Advanced Statistics for Epidemiology
Expert-defined terms from the Advanced Skill Certificate in AI in Public Health and Epidemiology course at London School of International Business. Free to read, free to share, paired with a globally recognised certification pathway.
Advanced Statistics for Epidemiology #
Advanced statistical methods used in epidemiology to analyze and interpret data related to disease patterns, risk factors, and health outcomes.
Bayesian Statistics #
A statistical approach that combines prior knowledge with current data to make inferences about population parameters.
Confounding Variable #
A variable that distorts the relationship between the independent and dependent variables in a study, leading to incorrect conclusions.

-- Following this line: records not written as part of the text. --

(* ===== verification/Int3Cache.v ===== *)
(** * The per-token-head INT3 cache

    The symmetric INT3 mode of [kvquant_k3.py]: one scale per token and head, codes
    packed three bits each.  The reference quantizer and dequantizer, the views of
    one byte storage that [triton_attn.py] makes for codes and scales, the writer of
    the paged cache ([reshape_and_cache_kvquant_k3]), and the loads by which the
    attention kernel reads codes and scales back.

    A float32 in the byte storage is its 32-bit pattern ([Float32Words]), least
    significant byte first.  Indexed assignments run index by index, so a token
    whose slot repeats is overwritten by the later one. *)

From Stdlib Require Import ZArith Lia Floats.SpecFloat.
From stdpp Require Import base tactics numbers list option.
From S2P Require Import Prelude Layout Torch SpecFloatTorch BitPack Meta Quant Tab Triton FixedTorch PageKernel Stores.

(** ** The signed arithmetic of the tensor library *)

Class TorchSigned `(TF : TorchFloat) := {
  f32_abs : f32 → f32;                   (* x.abs() *)
  f32_clamp_min_1e6 : f32 → f32;         (* x.clamp(min=1e-6) *)
  f32_to_i16 : f32 → Z                   (* x.to(torch.int16) *)
}.

Class TorchSignedLaws `(TS : TorchSigned) : Prop := {
  f32_to_i16_clamp : ∀ x, (-4 ≤ f32_to_i16 (f32_clamp (-4) 3 x) ≤ 3)%Z;
  f32_sub_small : ∀ c, (0 ≤ c < 8)%Z → f32_sub (f32_of_int c) (f32_of_int 4) = f32_of_int (c - 4)
}.

(** A float32 as its bit pattern. *)
Class Float32Words `(TF : TorchFloat) := {
  f32_word : f32 → Z;
  f32_of_word : Z → f32;
  f32_word_range : ∀ x, (0 ≤ f32_word x < 2 ^ 32)%Z
}.

Section Int3.
Context `{TF : TorchFloat} {TS : TorchSigned TF} {FW : Float32Words TF}.
(* ===== verification/FastAppend.v ===== *)
(** * The final one-token append

    The last section of [rabit_kv2.py] replaces
    [Rabit2SingleSequenceRuntime.append]: on a CUDA token of 8 heads of 128 BF16
    channels it keeps the residual and the open group in buffers that are
    allocated once, quantizes the aged V token with
    [_rabit2_final_v2_age_kernel], rotates the residual in place with
    [_rabit2_final_shift_recent_kernel], and closes a full group with the
    runtime's own flush.  Everything else falls through to the append of
    [Runtime].

    The buffers are flat device memory ([TorchEmpty]).  The runtime's fields are views of
    the buffers; the only code that writes the buffers reassigns every view
    before it returns, so a view is modelled by its value. *)

From Stdlib Require Import ZArith Lia.
From stdpp Require Import base tactics numbers list option.
From S2P Require Import Prelude Layout Torch BitPack Meta Quant Triton FixedTorch Decoded Page Sidecar Tail.
From S2P Require Import OnlineRef Runtime Bulk ChunkPlan.

Section FastAppend.
Context `{TF : TorchFloat} {TR : TritonFloat} {TE : TorchEmpty}.

(** ** The two kernels *)

(** The open group's V buffers: packed codes, minima, scales. *)
Record OpenV := mkOpenV { ov_packed : list Z; ov_min : list f32; ov_scale : list f32 }.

Cox Proportional Hazards Model #
A statistical model used to analyze the relationship between survival time and one or more predictor variables.
Descriptive Statistics #
Statistical techniques used to summarize and describe the main features of a dataset.
Hazard Ratio #
A measure of how much more likely an event is to occur in one group compared to another group over time.
Hypothesis Testing #
A statistical method used to determine whether there is enough evidence to reject a null hypothesis.
Incidence Rate #
The number of new cases of a disease that occur in a population at risk during a specific time period.
Logistic Regression #
A statistical model used to examine the relationship between a categorical dependent variable and one or more independent variables.
Multiple Imputation #
A technique used to handle missing data by creating multiple sets of imputed values based on the observed data.
Negative Binomial Regression #
A regression model used to analyze count data with overdispersion, where the variance exceeds the mean.
Odds Ratio #
A measure of association between an exposure and an outcome in a case-control study.

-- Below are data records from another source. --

(* ===== verification/FusedPage.v ===== *)
(** * Fused attention over one page

    [rabit2_closed_page_attention_triton]: attention of one query token over a
    closed page read packed, without materializing K and V.  On every page of the
    right size it is softmax attention over the tensors
    [decode_rabit2_page_ref] returns. *)

From Stdlib Require Import ZArith Lia.
From stdpp Require Import gmap base tactics numbers list option.
From S2P Require Import Prelude Layout Torch SpecFloatTorch BitPack Meta Quant Tab Triton FixedTorch Decoded Page.
From S2P Require Import Sidecar Tail OnlineRef Runtime Bulk PageKernel EncodeKernel Attention PageAttention.
From S2P Require Import TailAttention TailPrep DecodeAttention DecodeState.

Section FusedPage.
Context `{TF : TorchFloat} {TR : TritonFloat} {TE : TorchEmpty} {TA : TritonReduce}.
Context {B : Type} {FT : FloatType B}.

Definition rabit2_closed_page_attention_triton (query : Query B) (page_cuda : bool) (page : list Z)
    (layout : Rabit2PageLayout) (softmax_scale : option f32) : result (Query B) :=
  qd ← match qy_shape query with
       | [n; q_heads; d] => _ ← raise_if (negb (n =? 1)%nat) ValueError; Ok (q_heads, d)
       | [q_heads; d] => Ok (q_heads, d)
       | _ => Err ValueError
       end;
  let '(q_heads, d) := qd in
  _ ← raise_if (negb (qy_cuda query) || negb page_cuda) ValueError;
  _ ← raise_if (negb (Z.of_nat d =? head_size_k layout)%Z) ValueError;
  _ ← raise_if (negb (Z.of_nat q_heads mod num_kv_heads layout =? 0)%Z) ValueError;
  let scale := decode_scale softmax_scale d in
  views ← _rabit2_page_views page layout;
  let head_size := Z.to_nat (head_size_k layout) in
  Ok (mkQuery true [q_heads; d]
        (_rabit2_closed_page_attention_kernel views (qy_data query) scale q_heads (Z.to_nat (num_kv_heads layout))
           head_size (Z.to_nat (head_size_v layout / RABIT2_GROUP_SIZE)) (next_power_of_2 head_size)
           (ft_empty (q_heads * d)))).

(** Softmax attention with normalized weights over 32 tokens. *)
Definition page_attention (NQ NKV D : nat) (kv : list (list (list f32)) * list (list (list f32)))
    (q : nat → nat → f32) (scale : f32) : list (list f32) :=
  tab NQ (λ qh, let kvh := (qh / (NQ / NKV))%nat in
    tab D (page_attention_block 32 (next_power_of_2 D) (lane_of kv.1 kvh) (lane_of kv.2 kvh) (q qh) scale)).

Lemma page_attention_block_ext n BLOCK_D k k' v v' q s i :
  (∀ t d, (t < n)%nat → (d < BLOCK_D)%nat → k t d = k' t d) → (∀ t, (t < n)%nat → v t i = v' t i) →
  page_attention_block n BLOCK_D k v q s i = page_attention_block n BLOCK_D k' v' q s i.
Proof.
  intros Hk Hv. unfold page_attention_block. cbv zeta.
  rewrite (tab_ext n (score BLOCK_D k q s) (score BLOCK_D k' q s))
    by (intros t Ht; apply score_ext; intros d Hd; by rewrite Hk).
  f_equal. apply tab_ext. intros t Ht. by rewrite Hv.
Qed.

Section Lanes.
Context {TZ : TritonZero}.
Variables (h g : nat) (pv : PageViews).
Let d := (g * 32)%nat.

Lemma view_kval_lane kvh t i :
  (t < 32)%nat → (kvh < h)%nat →
  view_kval pv h d kvh t i
  = lane_of (map3 (λ x, x) (tab 32 (λ t, tab h (λ hh, tab d (decode_k_value pv h d t hh))))) kvh t i.
Proof.
  intros Ht Hk. rewrite map3_id, lane_of_tab by done. unfold view_kval. destruct (Nat.ltb_spec i d); cbn [andb].
  - done.
  - rewrite !meta_at_masked. change (Z.lor 0 (Z.shiftl 0 8)) with 0%Z. by rewrite Z.shiftr_0_l, Z.land_0_l, zero_scale_zero.
Qed.

Lemma view_vval_lane kvh t i :
  (t < 32)%nat → (kvh < h)%nat → (i < d)%nat →
  view_vval pv h d g kvh t i
  = lane_of (map3 (λ x, x) (tab 32 (λ t, tab h (λ hh, tab d (decode_v_value pv h g t hh))))) kvh t i.
Proof.
  intros Ht Hk Hi. rewrite map3_id, lane_of_tab by done. unfold view_vval. by rewrite (proj2 (Nat.ltb_lt _ _) Hi).
Qed.
End Lanes.

(** C31: attention over a packed page is attention over the decoded page.  For every
    geometry the runtime accepts, every page of the right size, every query with
    or without the token dimension and every GQA ratio, the fused kernel returns
    the softmax attention over what [decode_rabit2_page_ref] returns. *)
Theorem fused_page_attention (h d NQ : nat) (page : list Z) (query : Query B) (sm : option f32)
    {TZ : TritonZero} :
  runtime_geometry h d → Z.of_nat (length page) = page_bytes (layout_of GROUP h d d) → Forall byte_ok page →
  (0 < NQ)%nat ∧ (h | NQ)%nat → qy_cuda query = true →
  qy_shape query = [NQ; d] ∨ qy_shape query = [1%nat; NQ; d] →
  ∃ kv, decode_rabit2_page_ref page (layout_of GROUP h d d) (λ x, x) = Ok kv
    ∧ rabit2_closed_page_attention_triton query true page (layout_of GROUP h d d) sm
      = Ok (mkQuery true [NQ; d] (map ft_cast (concat
              (page_attention NQ h d kv (q_load (qy_data query) d) (decode_scale sm d))))).
Proof.
  intros ([Hh Hd] & [g ->] & H64) Hlen Hb HQ Hcu Hsh. assert (0 < g)%nat as Hg by lia. set (d := (g * 32)%nat) in *.
  exists (decoded_pair h g page (λ x, x)). split; [by apply decode_ref_tab|].
  unfold rabit2_closed_page_attention_triton.
  assert (match qy_shape query with
          | [n; q_heads; d] => _ ← raise_if (negb (n =? 1)%nat) ValueError; Ok (q_heads, d)
          | [q_heads; d] => Ok (q_heads, d)
          | _ => Err ValueError
          end = Ok (NQ, d)) as -> by (by destruct Hsh as [-> | ->]).
  rewrite result_bind_ok, Hcu. cbn [negb orb raise_if]. rewrite result_bind_ok.
  destruct (page_views_of h g page Hh Hg H64 Hlen) as (pv & Epv & E1 & E2 & Ed). fold d in Epv, E1, E2, Ed.
  change (head_size_k (layout_of GROUP h d d)) with (Z.of_nat d). rewrite Z.eqb_refl. cbn [negb raise_if]. rewrite result_bind_ok.
  destruct HQ as [Hpos [k HK]].
  assert (Z.of_nat NQ mod num_kv_heads (layout_of GROUP h d d) = 0)%Z as ->
    by (rewrite HK, Nat2Z.inj_mul; apply Z.mod_mul; cbn; lia).
  cbn [Z.eqb negb raise_if]. rewrite result_bind_ok, Epv, result_bind_ok. unfold layout_of. cbn [head_size_k head_size_v num_kv_heads].
  rewrite !Nat2Z.id.
  assert (Z.to_nat (Z.of_nat d / RABIT2_GROUP_SIZE) = g) as ->
    by (unfold RABIT2_GROUP_SIZE, d; rewrite Nat2Z.inj_mul, Z.div_mul by lia; apply Nat2Z.id).
  do 2 f_equal.
  unfold _rabit2_closed_page_attention_kernel. rewrite (Nat.min_r _ d) by apply next_power_of_2_ge.
  rewrite launch_fill by (intros; by rewrite ?tab_length, ?ft_empty_length).
  unfold page_attention. rewrite concat_map, map_tab. f_equal. apply tab_ext. intros qh Hq. cbv zeta. rewrite map_tab.
  assert (qh / (NQ / h) < h)%nat as Hk'.
  { rewrite HK, Nat.div_mul by lia. apply Nat.Div0.div_lt_upper_bound. lia. }
  apply tab_ext. intros i Hi. f_equal. rewrite Ed. apply page_attention_block_ext.
  - intros t j Ht _. by apply view_kval_lane.
  - intros t Ht. by apply view_vval_lane.
Qed.
End FusedPage.

Section Concrete.
#[local] Existing Instance FixedTorch.
#[local] Existing Instance FixedTriton.
#[local] Existing Instance FixedZero.

(** C31 on a page of 1552 bytes, all 85, and two query heads. *)
Lemma fused_page_attention_witness :
  let query := mkQuery true [1; 2; 64]%nat (replicate 128 5%Z) in
  ∃ kv, decode_rabit2_page_ref (replicate 1552 85%Z) (layout_of GROUP 1 64 64) (λ x, x) = Ok kv
    ∧ rabit2_closed_page_attention_triton (TA := FixedReduce) (FT := bf16_type (TE := zero_memory)) query true
        (replicate 1552 85%Z) (layout_of GROUP 1 64 64) None
      = Ok (mkQuery true [2; 64]%nat (map bf16_of_f32 (concat (page_attention (TA := FixedReduce) 2 1 64 kv
              (q_load (FT := bf16_type (TE := zero_memory)) (replicate 128 5%Z) 64)
              (decode_scale (TA := FixedReduce) None 64))))).
Proof.
  apply (fused_page_attention (TA := FixedReduce) (FT := bf16_type (TE := zero_memory)) 1 64 2 (replicate 1552 85%Z)
           (mkQuery true [1; 2; 64]%nat (replicate 128 5%Z)) None).
  - apply one_head_runtime.
  - by rewrite length_replicate.
  - apply Forall_replicate. done.
  - split; [lia|by exists 2%nat].
  - reflexivity.
  - right. reflexivity.
Defined.
End Concrete.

Parametric Survival Analysis #
A statistical method used to model survival data assuming a specific distribution for the survival times.
Poisson Regression #
A regression model used to analyze count data when the outcome variable follows a Poisson distribution.
Random Effects Model #
A statistical model that accounts for clustering or repeated measures within the data by including random effects in the model.
Receiver Operating Characteristic (ROC) Curve #
A graphical representation of the trade-off between sensitivity and specificity for a binary classifier.
Relative Risk #
A measure of the strength of association between an exposure and an outcome in a cohort study.
Sample Size Calculation #
The process of determining the number of subjects needed for a study to detect a specified effect size with a given level of confidence.
Survival Analysis #
A statistical method used to analyze time-to-event data, such as time until death or disease recurrence.
Time Series Analysis #
A statistical technique used to analyze data collected at regular intervals over time to identify patterns and trends.
Zero #
Inflated Poisson Regression: A regression model used to analyze count data with excess zeros, where the data may come from a mixture of two processes.